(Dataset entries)
(* ===== verification/AtscText.v ===== *)
(** * libucsi/atsc: multiple string structures

    [atsc_text_validate] of types.c, the check the ATSC codecs apply to every text they meet, with
    the grammar it decides; and the two times of types.c. *)

From S2P Require Export CMem.

(** ** The code *)

(** The inner loop of [atsc_text_validate]; its result [None] is [return -1]. *)
Definition validate_segment (base len number_segments : Z) (s : Z * Z) :
    M (Z * Z + option Z) :=
  let '(j, pos) := s in
  if j <? number_segments then
    if len <? pos + 3 then mret (inr None)
    else
      number_bytes ← ld8 (base + pos + 2);
      let pos := pos + 3 in
      if len <? pos + number_bytes then mret (inr None)
      else mret (inl (j + 1, pos + number_bytes))
  else mret (inr (Some pos)).

Definition validate_string (base len number_strings : Z) (s : Z * Z) : M (Z * Z + Z) :=
  let '(i, pos) := s in
  if i <? number_strings then
    if len <? pos + 4 then mret (inr (-1))
    else
      number_segments ← ld8 (base + pos + 3);
      r ← iter (validate_segment base len number_segments) (0, pos + 4);
      match r with
      | None => mret (inr (-1))
      | Some pos => mret (inl (i + 1, pos))
      end
  else mret (inr 0).

(** [atsc_text_validate(buf, len)], [buf] at offset [base]. *)
Definition atsc_text_validate (base len : Z) : M Z :=
  if len =? 0 then mret 0
  else
    number_strings ← ld8 base;
    iter (validate_string base len number_strings) (0, 1).

Definition GPS_EPOCH : Z := 315964800.

(** [time_t] is 64 bits, [atsctime_t] 32. *)
Definition atsctime_to_unixtime (atsc : Z) : Z := atsc + GPS_EPOCH.
Definition unixtime_to_atsctime (t : Z) : Z := u32 (t - GPS_EPOCH).

(** ** Specification: the grammar of a text *)

Record text_segment := TextSegment {
  seg_compression_type : Z;
  seg_mode : Z;
  seg_bytes : list Z;
}.

Record text_string := TextString {
  str_language : list Z;
  str_segments : list text_segment;
}.

Fixpoint parse_segments (n : nat) (bs : list Z) : option (list text_segment * list Z) :=
  match n with
  | O => Some ([], bs)
  | S n' =>
      match bs with
      | ct :: md :: nb :: rest =>
          if nb <=? zlen rest then
            '(ss, tl) ← parse_segments n' (drop (Z.to_nat nb) rest);
            Some (TextSegment ct md (take (Z.to_nat nb) rest) :: ss, tl)
          else None
      | _ => None
      end
  end.

Fixpoint parse_strings (n : nat) (bs : list Z) : option (list text_string * list Z) :=
  match n with
  | O => Some ([], bs)
  | S n' =>
      match bs with
      | l0 :: l1 :: l2 :: ns :: rest =>
          '(ss, tl) ← parse_segments (Z.to_nat ns) rest;
          '(strs, tl) ← parse_strings n' tl;
          Some (TextString [l0; l1; l2] ss :: strs, tl)
      | _ => None
      end
  end.

(** A text, and the bytes after it; no bytes at all are an empty text. *)
Definition parse_text (bs : list Z) : option (list text_string * list Z) :=
  match bs with
  | [] => Some ([], [])
  | ns :: rest => parse_strings (Z.to_nat ns) rest
  end.

Definition encode_segment (s : text_segment) : list Z :=
  [seg_compression_type s; seg_mode s; zlen (seg_bytes s)] ++ seg_bytes s.

Definition encode_string (s : text_string) : list Z :=
  str_language s ++ [zlen (str_segments s)] ++ (str_segments s ≫= encode_segment).

Definition encode_text (t : list text_string) : list Z := zlen t :: (t ≫= encode_string).

Lemma parse_segments_encode ss tl :
  parse_segments (length ss) ((ss ≫= encode_segment) ++ tl) = Some (ss, tl).
Proof.
  induction ss as [|[ct md bs] ss IH]; [done|].
  cbn [length parse_segments mbind list_bind encode_segment seg_compression_type seg_mode
    seg_bytes app]. rewrite <- app_assoc.
  rewrite (proj2 (Z.leb_le _ _)) by (rewrite length_app; lia).
  rewrite Nat2Z.id, drop_app_length, take_app_length. cbn in IH |- *. by rewrite IH.
Qed.

Lemma parse_strings_encode t tl :
  Forall (fun s => length (str_language s) = 3%nat) t ->
  parse_strings (length t) ((t ≫= encode_string) ++ tl) = Some (t, tl).
Proof.
  induction 1 as [|[lang ss] t Hl _ IH]; [done|].
  destruct lang as [|l0 [|l1 [|l2 [|]]]]; try done.
  cbn [length parse_strings mbind list_bind encode_string str_language str_segments app].
  rewrite <- app_assoc, Nat2Z.id. pose proof (parse_segments_encode ss) as Hs.
  cbn in Hs, IH |- *. rewrite Hs. cbn. by rewrite IH.
Qed.

(** ** atsc_text_validate decides the grammar *)

Section Validate.
Context (m : mem) (base len : Z) (Hb : Forall byte m).
Context (Hbase : 0 <= base) (Hlen : 0 <= len) (Hin : base + len <= zlen m).

Let tail (pos : Z) : list Z := range m (base + pos) (len - pos).

Lemma text_byte p : 0 <= p < len ->
  exists b, byte b /\ ld8 (base + p) m = Ret b m /\ tail p = b :: tail (p + 1).
Proof.
  intros Hp. destruct (lookup_z_is_Some m (base + p)) as [b Hlk]; [lia|]. exists b.
  split; [by eapply lookup_z_Forall|]. split; [unfold ld8; by rewrite Hlk|].
  unfold tail. rewrite (range_cons _ _ _ b) by (done || lia). do 2 f_equal; lia.
Qed.

Lemma tail_length p : 0 <= p <= len -> zlen (tail p) = len - p.
Proof. intros. unfold tail. by rewrite range_length by lia. Qed.

Lemma tail_drop p n : 0 <= p -> 0 <= n -> drop (Z.to_nat n) (tail p) = tail (p + n).
Proof. intros. unfold tail. rewrite range_drop by lia. f_equal; lia. Qed.

(** The first [n] bytes of the rest of the text, when there are as many. *)
Lemma text_bytes p : 0 <= p -> p + 3 <= len ->
  exists b0 b1 b2, byte b2 /\ ld8 (base + p + 2) m = Ret b2 m /\
    tail p = b0 :: b1 :: b2 :: tail (p + 3).
Proof.
  intros Hp H3. destruct (text_byte p) as (b0 & _ & _ & E0); [lia|].
  destruct (text_byte (p + 1)) as (b1 & _ & _ & E1); [lia|].
  destruct (text_byte (p + 2)) as (b2 & Hb2 & R2 & E2); [lia|]. exists b0, b1, b2.
  split; [done|]. replace (base + p + 2) with (base + (p + 2)) by lia. split; [done|].
  rewrite E0, E1. replace (p + 1 + 1) with (p + 2) by lia. rewrite E2.
  by replace (p + 2 + 1) with (p + 3) by lia.
Qed.

Lemma short_tail p n : 0 <= p <= len -> len < p + n -> zlen (tail p) < n.
Proof. intros Hp Hn. rewrite tail_length; lia. Qed.

Lemma segments_loop fuel ns j pos :
  0 <= pos <= len -> 0 <= j -> len - pos < Z.of_nat fuel ->
  let r := iter_ fuel (validate_segment base len ns) (j, pos) m in
  match parse_segments (Z.to_nat (ns - j)) (tail pos) with
  | Some (_, tl) => exists pos', pos <= pos' <= len /\ tl = tail pos' /\ r = Ret (Some pos') m
  | None => r = Ret None m
  end.
Proof.
  cbv zeta. revert j pos. induction fuel as [|fuel IH]; intros j pos Hp Hj Hf; [lia|].
  destruct (Z.ltb_spec j ns) as [Hlt|Hge].
  2: { replace (Z.to_nat (ns - j)) with 0%nat by lia. cbn [parse_segments].
       exists pos. split_and!; [lia..|done|]. apply iter_done. unfold validate_segment.
       by rewrite (proj2 (Z.ltb_ge _ _)) by lia. }
  replace (Z.to_nat (ns - j)) with (S (Z.to_nat (ns - (j + 1)))) by lia.
  assert (Hbody : forall r, (if len <? pos + 3 then mret (inr None) else
      number_bytes ← ld8 (base + pos + 2);
      if len <? pos + 3 + number_bytes then mret (inr None)
      else mret (inl (j + 1, pos + 3 + number_bytes))) m = r ->
    validate_segment base len ns (j, pos) m = r).
  { intros r <-. unfold validate_segment. by rewrite (proj2 (Z.ltb_lt _ _)) by lia. }
  destruct (Z.ltb_spec len (pos + 3)) as [Hs|Hs].
  { pose proof (short_tail pos 3 Hp Hs). cbn [parse_segments].
    assert (match tail pos with _ :: _ :: _ :: _ => False | _ => True end)
      by (destruct (tail pos) as [|? [|? [|? ?]]]; simpl in *; done || lia).
    destruct (tail pos) as [|? [|? [|? ?]]]; try done; by eapply iter_done, Hbody. }
  destruct (text_bytes pos) as (b0 & b1 & nb & Hnb & R & ->); [lia..|]. unfold byte in Hnb.
  erewrite bind_run in Hbody by exact R.
  cbn [parse_segments]. rewrite tail_length by lia.
  destruct (Z.ltb_spec len (pos + 3 + nb)), (Z.leb_spec nb (len - (pos + 3))); try lia;
    [by eapply iter_done, Hbody|].
  rewrite tail_drop by lia. erewrite iter_next by by apply Hbody.
  specialize (IH (j + 1) (pos + 3 + nb) ltac:(lia) ltac:(lia) ltac:(lia)).
  destruct (parse_segments _ _) as [[ss tl]|]; cbn [mbind option_bind]; [|exact IH].
  destruct IH as (pos' & ? & ? & IH). exists pos'. split_and!; [lia..|done|exact IH].
Qed.

Lemma strings_loop fuel ns i pos :
  0 <= pos <= len -> 0 <= i -> len - pos < Z.of_nat fuel ->
  iter_ fuel (validate_string base len ns) (i, pos) m =
  Ret (match parse_strings (Z.to_nat (ns - i)) (tail pos) with Some _ => 0 | None => -1 end) m.
Proof.
  revert i pos. induction fuel as [|fuel IH]; intros i pos Hp Hi Hf; [lia|].
  destruct (Z.ltb_spec i ns) as [Hlt|Hge].
  2: { replace (Z.to_nat (ns - i)) with 0%nat by lia. apply iter_done. unfold validate_string.
       by rewrite (proj2 (Z.ltb_ge _ _)) by lia. }
  replace (Z.to_nat (ns - i)) with (S (Z.to_nat (ns - (i + 1)))) by lia.
  assert (Hbody : forall r, (if len <? pos + 4 then mret (inr (-1)) else
      number_segments ← ld8 (base + pos + 3);
      r ← iter (validate_segment base len number_segments) (0, pos + 4);
      match r with None => mret (inr (-1)) | Some pos => mret (inl (i + 1, pos)) end) m = r ->
    validate_string base len ns (i, pos) m = r).
  { intros r <-. unfold validate_string. by rewrite (proj2 (Z.ltb_lt _ _)) by lia. }
  destruct (Z.ltb_spec len (pos + 4)) as [Hs|Hs].
  { pose proof (short_tail pos 4 Hp Hs). cbn [parse_strings].
    assert (match tail pos with _ :: _ :: _ :: _ :: _ => False | _ => True end)
      by (destruct (tail pos) as [|? [|? [|? [|? ?]]]]; simpl in *; done || lia).
    destruct (tail pos) as [|? [|? [|? [|? ?]]]]; try done; by eapply iter_done, Hbody. }
  destruct (text_byte pos) as (l0 & _ & _ & ->); [lia|].
  destruct (text_bytes (pos + 1)) as (l1 & l2 & nseg & Hnb & R & ->); [lia..|].
  replace (pos + 1 + 3) with (pos + 4) by lia.
  replace (base + (pos + 1) + 2) with (base + pos + 3) in R by lia. unfold byte in Hnb.
  erewrite bind_run in Hbody by exact R. cbn [parse_strings].
  pose proof (segments_loop (S (length m)) nseg 0 (pos + 4) ltac:(lia) ltac:(lia) ltac:(lia))
    as Hseg. cbv zeta in Hseg. rewrite Z.sub_0_r in Hseg.
  destruct (parse_segments _ _) as [[ss tl]|]; cbn [mbind option_bind].
  - destruct Hseg as (pos' & Hpos' & -> & Hseg). erewrite bind_run in Hbody by exact Hseg.
    erewrite iter_next by by apply Hbody. rewrite IH by lia.
    by destruct (parse_strings _ _) as [[]|].
  - erewrite bind_run in Hbody by exact Hseg. by eapply iter_done, Hbody.
Qed.

Lemma atsc_text_validate_run :
  atsc_text_validate base len m =
  Ret (match parse_text (range m base len) with Some _ => 0 | None => -1 end) m.
Proof.
  unfold atsc_text_validate. destruct (Z.eqb_spec len 0) as [->|].
  { by rewrite range_nil by lia. }
  destruct (text_byte 0) as (ns & Hns & R & E); [lia|]. rewrite Z.add_0_r in R.
  unfold tail in E. rewrite Z.add_0_r, Z.sub_0_r in E. rewrite E.
  run by exact R. unfold iter. rewrite strings_loop by lia. cbn [parse_text].
  by rewrite Z.sub_0_r.
Qed.
End Validate.

Lemma safe_atsc_text_validate {m0 k} base len :
  0 <= base -> 0 <= len -> base + len <= zlen m0 ->
  safe m0 k (atsc_text_validate base len) (fun r => r = 0 \/ r = -1).
Proof.
  intros Hb Hl Hin m Hm. assert (Hm' := Hm). destruct Hm' as [Hlen Hbytes _].
  unfold wp. rewrite atsc_text_validate_run by (done || lia).
  split; [done|]. destruct (parse_text _); auto.
Qed.

#[export] Hint Extern 1 (safe _ _ (atsc_text_validate _ _) _) =>
  apply safe_atsc_text_validate; lia : safe.

(** [atsc_text_validate] accepts exactly the multiple string structures of A/65 that fit in the
    range, reads only inside it, and accepts whatever encoding of a text. *)
Theorem atsc_text_validate_correct m base len :
  Forall byte m -> 0 <= base -> 0 <= len -> base + len <= zlen m ->
  exists r, atsc_text_validate base len m = Ret r m /\
    (r = 0 <-> exists t, parse_text (range m base len) = Some t) /\ (r = 0 \/ r = -1) /\
    (forall t tl, Forall (fun s => length (str_language s) = 3%nat) t ->
       range m base len = encode_text t ++ tl -> r = 0).
Proof.
  intros Hb H1 H2 H3. eexists. split; [by apply atsc_text_validate_run|].
  destruct (parse_text (range m base len)) as [t|] eqn:E; split_and!.
  - split; [by exists t|done].
  - by left.
  - done.
  - by split; [|intros []].
  - by right.
  - intros t tl Hl Ht. rewrite Ht in E. unfold parse_text, encode_text in E. cbn [app] in E.
    rewrite Nat2Z.id in E. by rewrite parse_strings_encode in E.
Qed.

Lemma atsc_text_validate_correct_witness :
  let m := [1; 101; 110; 103; 1; 0; 0; 2; 72; 105] in
  exists r, atsc_text_validate 0 10 m = Ret r m /\
    (r = 0 <-> exists t, parse_text (range m 0 10) = Some t) /\ (r = 0 \/ r = -1) /\
    (forall t tl, Forall (fun s => length (str_language s) = 3%nat) t ->
       range m 0 10 = encode_text t ++ tl -> r = 0).
Proof.
  intros m. apply (atsc_text_validate_correct m 0 10); [unfold m; solve_bytes|lia|lia|cbn; lia].
Defined.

**Exercise brief**
All lines from the beginning of the entries through the line marked "(** ** The code *)" are to be output exactly; nothing else belongs in the answer.

**Reply**
(* ===== verification/AtscText.v ===== *)
(** * libucsi/atsc: multiple string structures

    [atsc_text_validate] of types.c, the check the ATSC codecs apply to every text they meet, with
    the grammar it decides; and the two times of types.c. *)

From S2P Require Export CMem.

(** ** The code *)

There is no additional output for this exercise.